Apr 21, 2009

Professor Profile: Clark Zealand

by Kerah Kemmerer

 There is a reoccurring theme in the life of Sport Management Assistant Professor Dr. Clark Zealand — and it comes in the form of running.

Zealand, whose roles include that of husband, father to Coleman, 7, and Jessie, 5, Liberty professor, race director and avid runner was raised in Ontario, Canada, currently resides in Forest, Va.

He has an insatiable desire to continue his exploration of the United States, and so far has had the opportunity to visit Yellowstone National Park, Yosemite National Park and Glacier, among many others. His closest brush with international travel took place once when he crossed the border into Tijuana, Mexico.

“I have a hit-list, if you will, of national forests, national monuments, national parks — of places I want to go see within the United States,” Zealand said. “I am actually planning a trip right now.

Zealand will spend a few days in California this summer for a race.

He currently participates in ultramarathons (marathons over 26.2 miles) and directs six races with Dr. David Horton in various areas around Lynchburg.

“It is my area of expertise, research, spare time and (directing races) sort of wraps it all together,” Zealand said. “I am very blessed to be able to do it all together.”

Participating in ultramarathons is a passion that pulses through Zealand’s veins and inspires his everyday life. Zealand has participated in over 40 “ultras” within the past 10 years. He ran several hard-core races after his undergrad including the Promise Land 50k, Masochist 50 and was runner-up at Vermont 100m (15:03) in 2004, according to an interview with Team Inov-8.
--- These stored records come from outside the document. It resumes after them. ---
(** Lines 163-182: [for rows.Next() { ... }].  Each turn consumes one
    remaining row, so [fuel] above their number is never used up. *)
Fixpoint scan_rows (fuel : nat) (rows : sql.Rows) (cols : list string)
    (values : list value) (result : slice ResultRecord)
  : loop_exit * sql.Rows :=
  match fuel with
  | 0 => (Aborted Unfinished, rows)
  | S fuel' =>
      let '(more, rows) := sql.Next rows in
      if more then
        let '((err, values), rows) := sql.Scan rows values in
        match err with
        | Some err =>
            (Aborted (Return AnyNil
                     (Some (Errorf "unable to scan row: %w" [ArgErr err]))),
             rows)
        | None =>
            match fill_row cols 0 values ∅ with
            | None => (Aborted Panic, rows)
            | Some rowMap =>
                scan_rows fuel' rows cols values (append result rowMap)
            end
        end
      else (Drained result, rows)
  end.

(** Lines 148-192: what [Invoke] does with the cursor it obtained, up to its
    [return]; the deferred [Close] is run by [Invoke]. *)
Definition materialize (rows : sql.Rows) : outcome * sql.Rows :=
  let '(cols, rows) := sql.Columns rows in
  match cols with
  | inl err =>
      (Return AnyNil (Some (Errorf "unable to get column names: %w" [ArgErr err])),
       rows)
  | inr cols =>
      let values := replicate (length cols) VNil in
      match scan_rows (S (length (sql.remaining rows))) rows cols values nil_slice
      with
      | (Aborted out, rows) => (out, rows)
      | (Drained result, rows) =>
          let '(err, rows) := sql.Close rows in
          match err with
          | Some err =>
              (Return AnyNil
                 (Some (Errorf "unable to close rows: %w" [ArgErr err])),
               rows)
          | None =>
              let '(err, rows) := sql.Err rows in
              match err with
              | Some err =>
                  (Return AnyNil
                     (Some (Errorf "error iterating rows: %w" [ArgErr err])),
                   rows)
              | None => (Return (AnyRows result) None, rows)
              end
          end
      end
  end.
(** * gokv adapters: Pebble, NutsDB and Ristretto

    A shallow embedding of the three [gokv.Store] adapters of this
    repository (package [pebble], package [nutsdb], package [ristretto]) and
    of the contract they are meant to implement.

    The storage engines themselves (cockroachdb/pebble, xujiajun/nutsdb,
    dgraph-io/ristretto) are third-party libraries: each one is modelled as
    an interface (a type class of operations that thread the engine state),
    and what a property needs from the engine is a stated hypothesis.  Small
    in-memory engines at the end of the file inhabit every interface. *)

From Stdlib Require Import ZArith Strings.String Strings.Byte.
From stdpp Require Import base option countable gmap strings list.

Open Scope Z_scope.

(** ** Go data *)

(** [[]byte]; a nil slice, where the code tests for it, is [None] of
    [option bytes]. *)
Definition bytes : Type := list byte.

(** The conversion [[]byte(k)] of a key. *)
Definition bytes_of (k : string) : list byte := list_byte_of_string k.

#[global] Instance byte_eq_dec : EqDecision byte.
Proof.
  intros a b. destruct (decide (Byte.to_N a = Byte.to_N b)) as [E|E].
  - left. apply (f_equal Byte.of_N) in E. rewrite !Byte.of_to_N in E. congruence.
  - right. congruence.
Defined.

#[global] Instance byte_countable : Countable byte :=
  inj_countable Byte.to_N Byte.of_N Byte.of_to_N.

(** Go [error] values that the adapters create, compare with or pass on.  A
    nil [error] is [None] of [option error]. *)
Inductive error : Type :=
  | ErrEmptyKey                   (* util: the key is the empty string *)
  | ErrNilValue                   (* util: the value or target is nil *)
  | ErrNotFound                   (* pebble.ErrNotFound *)
  | ErrPairIsNotAdded             (* ristretto adapter, line 11 *)
  | ErrFailedToCast               (* ristretto adapter, line 12 *)
  | EngineError (msg : string)    (* any other error of an engine *)
  | CodecError (msg : string).    (* an error of a codec *)

#[global] Instance error_eq_dec : EqDecision error.
Proof. solve_decision. Defined.

(** A call either returns or panics (a method call through a nil interface
    or a nil pointer). *)
Inductive outcome (A : Type) : Type :=
  | Done (a : A)
  | Panic.
Arguments Done {A} a.
Arguments Panic {A}.

#[global] Instance outcome_bind : MBind outcome :=
  fun A B (f : A → outcome B) (m : outcome A) =>
    match m with Done a => f a | Panic => Panic end.

(** Dereferencing a possibly nil pointer or interface. *)
Definition deref {A : Type} (p : option A) : outcome A :=
  match p with Some a => Done a | None => Panic end.

(** The [interface{}] argument of [Set] and [Get], over a type [V] of Go
    values: the nil interface, a typed pointer that is nil, a plain value,
    or a non-nil pointer together with the value it points to. *)
Inductive iface (V : Type) : Type :=
  | Nil
  | NilPtr
  | Val (v : V)
  | Ptr (cell : V).
Arguments Nil {V}.
Arguments NilPtr {V}.
Arguments Val {V} v.
Arguments Ptr {V} cell.

(** The Go value an interface argument carries, if any. *)
Definition payload {V : Type} (x : iface V) : option V :=
  match x with
  | Val v | Ptr v => Some v
  | Nil | NilPtr => None
  end.

Definition is_nil {V : Type} (x : iface V) : bool :=
  match x with
  | Nil | NilPtr => true
  | Val _ | Ptr _ => false
  end.

(** ** Package util (validation) *)

Module util.

(** Modelled from the spec: package [util] is imported by every adapter but
    is not among the sources.  Section 4.3: CheckKey fails with
    EmptyKeyError iff the key is empty. *)
Definition CheckKey (k : string) : option error :=
  if decide (k = ""%string) then Some ErrEmptyKey else None.

(** Modelled from the spec: section 4.3, CheckKeyAndValue runs CheckKey,
    then fails with NilValueError iff the value is nil/absent; sections 2, 3
    and 7 count a nil output target of [Get] as such a value. *)
Definition CheckKeyAndValue {V : Type} (k : string) (v : iface V) : option error :=
  match CheckKey k with
  | Some err => Some err
  | None => if is_nil v then Some ErrNilValue else None
  end.

End util.

(** ** Package encoding (codecs) *)

Module encoding.

(** The interface [encoding.Codec]: [Marshal(v) ([]byte, error)] and
    [Unmarshal(data, v) error].  [Unmarshal] writes through its target, so
    the model returns the target as it is after the call. *)
Record Codec (V : Type) : Type := {
  Marshal : iface V → bytes + error;
  Unmarshal : bytes → iface V → iface V * option error
}.
Arguments Marshal {V} _ _.
Arguments Unmarshal {V} _ _ _.


End encoding.

(** ** Package pebble *)

Module pebble.

(** [pebble.WriteOptions]; the adapter only sets [Sync]. *)
Record WriteOptions : Type := { Sync : bool }.

(** The part of the engine the adapter calls.  [DB] is the state behind a
    [*pebble.DB], [Closer] the [io.Closer] that [DB.Get] hands out. *)
Class Engine (DB Closer : Type) : Type := {
  pebble_Open : string → DB + error;
  db_Set : DB → bytes → bytes → option WriteOptions → DB * option error;
  db_Get : DB → bytes → DB * (bytes * Closer + error);
  db_Delete : DB → bytes → option WriteOptions → DB * option error;
  db_Close : DB → DB * option error;
  closer_Close : DB → Closer → DB * option error
}.

Section Adapter.
Context {V DB Closer : Type} `{Engine DB Closer}.

(** [type Store struct]: a nil [db] pointer and a nil [codec] interface
    are [None]. *)
Record Store : Type := {
  db : option DB;
  writeSync : bool;
  codec : option (encoding.Codec V)
}.

(** [Store{}] *)
Definition zero_Store : Store :=
  {| db := None; writeSync := false; codec := None |}.

(** The store after the engine behind [s.db] moved to state [d]. *)
Definition with_db (s : Store) (d : DB) : Store :=
  {| db := Some d; writeSync := writeSync s; codec := codec s |}.

(** Lines 29-34 and 70-75: [writeOptions] stays nil unless [s.writeSync]. *)
Definition writeOptions (s : Store) : option WriteOptions :=
  if writeSync s then Some {| Sync := true |} else None.

(** [func (s Store) Set(k string, v interface{}) error] *)
Definition Store_Set (s : Store) (k : string) (v : iface V)
  : outcome (Store * option error) :=
  match util.CheckKeyAndValue k v with
  | Some err => Done (s, Some err)
  | None =>
    c ← deref (codec s);
    match encoding.Marshal c v with
    | inr err => Done (s, Some err)
    | inl data =>
      d ← deref (db s);
      let '(d', err) := db_Set d (bytes_of k) data (writeOptions s) in
      Done (with_db s d', err)
    end
  end.

(** [func (s Store) Get(k string, v interface{}) (found bool, err error)];
    the result also carries the target [v] as the call leaves it.  The
    error of [closer.Close()] is assigned to [err] and not read again. *)
Definition Store_Get (s : Store) (k : string) (v : iface V)
  : outcome (Store * iface V * (bool * option error)) :=
  match util.CheckKeyAndValue k v with
  | Some err => Done (s, v, (false, Some err))
  | None =>
    d ← deref (db s);
    match db_Get d (bytes_of k) with
    | (d', inr err) =>
      if decide (err = ErrNotFound)
      then Done (with_db s d', v, (false, None))
      else Done (with_db s d', v, (false, Some err))
    | (d', inl (data, closer)) =>
      let '(d'', _) := closer_Close d' closer in
      c ← deref (codec s);
      let '(v', err) := encoding.Unmarshal c data v in
      Done (with_db s d'', v', (true, err))
    end
  end.

(** [func (s Store) Delete(k string) error] *)
Definition Store_Delete (s : Store) (k : string)
  : outcome (Store * option error) :=
  match util.CheckKey k with
  | Some err => Done (s, Some err)
  | None =>
    d ← deref (db s);
    let '(d', err) := db_Delete d (bytes_of k) (writeOptions s) in
    Done (with_db s d', err)
  end.

(** [func (s Store) Close() error] *)
Definition Store_Close (s : Store) : outcome (Store * option error) :=
  d ← deref (db s);
  let '(d', err) := db_Close d in
  Done (with_db s d', err).

(** [type Options struct] *)
Record Options : Type := {
  Path : string;
  WriteSync : bool;
  Codec : option (encoding.Codec V)
}.

(** The package-level variables: [var DefaultOptions]. *)
Record Package : Type := { DefaultOptions : Options }.

(** The initial value of [DefaultOptions], given [encoding.JSON]. *)
Definition initial (JSON : encoding.Codec V) : Package :=
  {| DefaultOptions :=
       {| Path := "pebble"; WriteSync := false; Codec := Some JSON |} |}.

(** Lines 116-122 of [NewStore], "Set default values", on the
    constructor's copy [options] of its argument. *)
Definition setDefaults (pkg : Package) (options : Options) : Options :=
  let options :=
    if decide (Path options = ""%string)
    then {| Path := Path (DefaultOptions pkg);
            WriteSync := WriteSync options;
            Codec := Codec options |}
    else options in
  let options :=
    match Codec options with
    | None => {| Path := Path options;
                 WriteSync := WriteSync options;
                 Codec := Codec (DefaultOptions pkg) |}
    | Some _ => options
    end in
  options.

(** [func NewStore(options Options) (Store, error)], as a step on the
    package variables. *)
Definition NewStore (pkg : Package) (options : Options)
  : Package * (Store * option error) :=
  let result := zero_Store in
  let options := setDefaults pkg options in
  match pebble_Open (Path options) with
  | inr err => (pkg, (result, Some err))
  | inl d =>
    (pkg, ({| db := Some d;
              writeSync := WriteSync options;
              codec := Codec options |}, None))
  end.

End Adapter.

Arguments Store : clear implicits.
Arguments Options : clear implicits.
Arguments Package : clear implicits.

(** What the properties below assume of the engine: [contents] gives the
    records a [DB] state holds, and every operation behaves on them as the
    engine documents it.  A write that returns nil has stored its record, a
    read of a stored record returns it, an unknown key is reported as
    [ErrNotFound], and deletes are blind: they succeed on unknown keys. *)
Record Contract {DB Closer : Type} `{Engine DB Closer}
    (contents : DB → gmap bytes bytes) : Prop := {
  Set_stores : ∀ d k data o d',
    db_Set d k data o = (d', None) → contents d' = <[k := data]> (contents d);
  Get_present : ∀ d k data,
    contents d !! k = Some data →
    ∃ d' closer, db_Get d k = (d', inl (data, closer));
  Get_absent : ∀ d k,
    contents d !! k = None →
    ∃ d', db_Get d k = (d', inr ErrNotFound) ∧ contents d' = contents d;
  Delete_removes : ∀ d k o d',
    db_Delete d k o = (d', None) → contents d' = delete k (contents d);
  Delete_absent : ∀ d k o,
    contents d !! k = None → (db_Delete d k o).2 = None
}.

(** The records behind a store; none behind a nil [db]. *)
Definition stored {V DB : Type} (contents : DB → gmap bytes bytes)
    (s : Store V DB) : gmap bytes bytes :=
  match db s with Some d => contents d | None => ∅ end.

End pebble.

(** ** Package nutsdb *)

Module nutsdb.

(** [nutsdb.Entry]; the adapter only reads [Value], a slice that may be
    nil. *)
Record Entry : Type := { Value : option bytes }.

(** [nutsdb.Options]: the three fields the adapter assigns; [Tuning] stands
    for the remaining fields, which keep the values of the engine's own
    defaults. *)
Record EngineOptions (T : Type) : Type := {
  Dir : string;
  SyncEnable : bool;
  EngineNodeNum : Z;
  Tuning : T
}.
Arguments Dir {T} _.
Arguments SyncEnable {T} _.
Arguments EngineNodeNum {T} _.
Arguments Tuning {T} _.

(** The part of the engine the adapter calls.  [DB] is the state behind a
    [*nutsdb.DB] and [Tx] the state of a transaction.  [db_Update] and
    [db_View] take the function literal that the adapter passes; the one
    given to [db_View] assigns to a variable of its caller, which the model
    passes in and gets back with type [A]. *)
Class Engine (DB Tx T : Type) : Type := {
  nutsdb_DefaultOptions : EngineOptions T;
  nutsdb_Open : EngineOptions T → DB + error;
  db_Update : DB → (Tx → Tx * option error) → DB * option error;
  db_View : ∀ A : Type, DB → A → (Tx → A → A * option error) → DB * A * option error;
  tx_Put : Tx → string → bytes → bytes → Z → Tx * option error;
  tx_Get : Tx → string → bytes → Entry + error;
  tx_Delete : Tx → string → bytes → Tx * option error;
  db_Close : DB → DB * option error
}.
Arguments db_View {DB Tx T _ A} _ _ _.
“I have been blessed to run trail ultras all over the country — west of the Rocky Mountains and the Sierra Nevadas — lots of beautiful places,” Zealand said. “Whether it’s 15 hours or 24 hours, you get to see a lot of beautiful, spectacular country in a fairly short period of time.”

Zealand, his older sister and three younger brothers discovered Liberty through their parents’ dedication to the “The Old Time Gospel Hour.” He and his brothers attended Liberty on track scholarships. Zealand ran with the track and cross-country team for four years beginning in 1993. On his recollection of the first experience of coming to Liberty, Zealand said it was “definitely an adventure coming from Canada to Virginia.” He noted that he has quite a “thrill-seeking personality,” and it was “up his alley” as far as being an adventure.”

He also worked as a graduate assistant coach and a full-time coach for the long distance program for about six years. He and his wife moved back to Canada where he obtained his doctorate before returning to Liberty to work with the sport management department.

“As I ran more track and cross county, I discovered trail running,” Zealand said. “A lot of my love for trails and trail running grew into the interest to study it and understand the managerial side.”

Pursuing a degree in sport management always made sense to Zealand who said he wanted to be involved in the business aspect of sports. His area of expertise is outdoor recreation management.

“It actually goes hand-in-hand with what I do as an individual in my so-called free time,” he said.

The sport management department is in the process of introducing a master’s program with a specialization in outdoor recreation management. Zealand will be focusing on this program beginning in the Fall 2009.

“There is an active outdoor industry, a $700 billion industry that is just growing at a phenomenal rate,” Zealand said. “We will be having actual graduate students who are working on their masters degree who will also be working with Ultimate LU to manage many of the facilities and events.”

One of the biggest challenges that Zealand faces is a daily one. He and his wife were blessed with their seven-year-old autistic son, Coleman, who has so radically changed their lives in a “really special way.”

“He allows us to see the world from his perspective which forces us to change our perspective on a daily basis,” Zealand said. “That has also framed his sister, Jessie’s life in a very special way and puts a unique perspective in her world.”
Zealand pointed out that so many people are being affected now by autism, whether it is their own child or a relative, and even though it is not always easy, he likes to share with people that “there is an incredible amount of hope.”

Zealand and his wife run a home-based therapy program for Coleman and employ several Liberty students in the program. Funding is provided through Medicaid.

“We are looking for student workers for the summer,” Zealand said. “It will give the students a part-time job and Coleman will get the opportunity to interact with them as well.”

Zealand said they are looking for someone who feels open and energetic to learning. He and his wife do all the training so there is no specific need for special skills.